DATA SHOWN
>>>>

Lemma agent_recv_wf pid max_len tbl : agents_wf tbl → agents_wf (agent_recv pid max_len tbl).2.
Proof.
  intros Hwf. unfold agent_recv. destruct (find_idx _ tbl) as [i|] eqn:E; [|done].
  destruct (agents_lookup tbl i Hwf) as (e & Hi & -> & He); [by eapply find_idx_lt|].
  case_decide; [done|]. cbn.
  apply (agents_wf_update tbl i e); [done..| |done|done|done].
  apply (mbox_drop_spec e); [done|lia].
Qed.

Lemma agent_init_wf : agents_wf agent_init.
Proof.
  split_and!; [done| |].
  - repeat constructor; vm_compute; congruence.
  - intros i j e f [-> _]%lookup_replicate _ Hu. discriminate Hu.
Qed.

(** The result of the lookup scan. *)
Lemma agent_lookup_loop_hit alive name ns tbl i e :
  find_idx (agent_is name ns) tbl = Some i → tbl !! i = Some e → alive (ag_pid e) = true →
  agent_lookup_loop alive name ns tbl = (Some (ag_pid e), tbl).
Proof.
  revert i. induction tbl as [|f tbl IH]; intros i Hf Hi Ha; cbn in Hf; [done|].
  cbn [agent_lookup_loop]. destruct (agent_is name ns f) eqn:E.
  - simplify_eq/=. by rewrite Ha.
  - apply fmap_Some in Hf as (k & Hk & ->). cbn in Hi. by rewrite (IH k).
Qed.

Lemma agent_run_wf alive tbl : rtc (agent_step alive) agent_init tbl → agents_wf tbl.
Proof.
  intros Hr. apply (rtc_invariant (agent_step alive) agents_wf agent_init); [|done|apply agent_init_wf].
  intros a b Ha Hs. destruct Hs as [name pid ns tbl1 Hn|name ns tbl1|pid tbl1|ns tbl1| |].
  - by apply agent_register_ns_wf.
  - eapply agents_wf_free; [|done]. pose proof (freed_lookup alive name ns tbl1).
    unfold agent_lookup_ns. by destruct (agent_lookup_loop alive name ns tbl1) as [[?|] ?].
  - eapply agents_wf_free; [|done]. apply freed_fmap.
  - eapply agents_wf_free; [|done]. apply freed_fmap.
  - by apply agent_send_wf.
  - by apply agent_recv_wf.
Qed.

(** ** Main theorems *)

(** In every state reachable from the empty registry the mailboxes are
    well-formed rings of well-formed messages, and a name of fewer than 32
    characters is held by at most one used entry of its namespace. *)
Theorem agent_reachable_wf alive tbl :
  rtc (agent_step alive) agent_init tbl → agents_wf tbl.
Proof. apply agent_run_wf. Qed.

(** Registration and lookup: a successful registration under a name of
    fewer than 32 characters is found by a lookup in the same namespace, which
    returns the registered process while it is alive and changes nothing; its
    mailbox starts empty. *)
Theorem agent_register_lookup alive name pid ns tbl tbl' :
  agents_wf tbl → (length (c_str name) < AGENT_NAME_MAX)%nat → alive pid = true →
  agent_register_ns name pid ns tbl = (0, tbl') →
  agent_lookup_ns alive name ns tbl' = (0, Some pid, tbl') ∧
  ∃ i e, find_idx (agent_is name ns) tbl' = Some i ∧ tbl' !! i = Some e ∧
    ag_pid e = pid ∧ mbox_queue e = [].
Proof.
  intros Hwf Hn Ha Hreg.
  assert (∃ i e, find_idx (agent_is name ns) tbl' = Some i ∧ tbl' !! i = Some e ∧
    ag_pid e = pid ∧ mbox_queue e = []) as (i & e & Hf & Hi & <- & Hq).
  { pose proof (agent_register_ns_wf name pid ns tbl Hn Hwf) as (_ & _ & Hu).
    rewrite Hreg in Hu. cbn in Hu. unfold agent_register_ns in Hreg.
    assert (∃ i e, tbl' !! i = Some e ∧ agent_is name ns e = true ∧ ag_pid e = pid ∧ mbox_queue e = [])
      as (i & e & Hi & He & Hp & Hq).
    { destruct (find_idx (agent_is name ns) tbl) as [i|] eqn:E; [|
        destruct (find_idx (λ e, negb (ag_used e)) tbl) as [i|] eqn:E2; [|done]].
      - injection Hreg as <-.
        destruct (agents_lookup tbl i Hwf) as (e & Hi & -> & He); [by eapply find_idx_lt|].
        eexists i, _. split; [apply list_lookup_insert_eq; by eapply lookup_lt_Some|].
        apply find_idx_lookup in E as (e0 & He0 & Hm). rewrite Hi in He0. by injection He0 as <-.
      - injection Hreg as <-.
        destruct (agents_lookup tbl i Hwf) as (e & Hi & -> & He); [by eapply find_idx_lt|].
        eexists i, _. split; [apply list_lookup_insert_eq; by eapply lookup_lt_Some|].
        split; [|done]. apply agent_is_true. cbn. split_and!; [done..|].
        destruct He as (He & _). rewrite c_str_str_copy by lia. rewrite take_ge; [done|lia]. }
    exists i, e. split_and!; [|done..]. apply (find_idx_unique _ _ _ e); [done..|].
    intros j f Hj Hfm. apply agent_is_true in He as (? & ? & ?), Hfm as (? & ? & ?).
    eapply Hu; [done..| |]; congruence. }
  split; [|by exists i, e]. unfold agent_lookup_ns. by rewrite (agent_lookup_loop_hit _ _ _ _ i e).
Qed.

<<<<

PROBLEM REQUIREMENTS
Filter the records down to the lines that contain the string "pose", and copy those lines.

OUTPUT FOR THIS EXERCISE
  - eapply agents_wf_free; [|done]. pose proof (freed_lookup alive name ns tbl1).
  { pose proof (agent_register_ns_wf name pid ns tbl Hn Hwf) as (_ & _ & Hu).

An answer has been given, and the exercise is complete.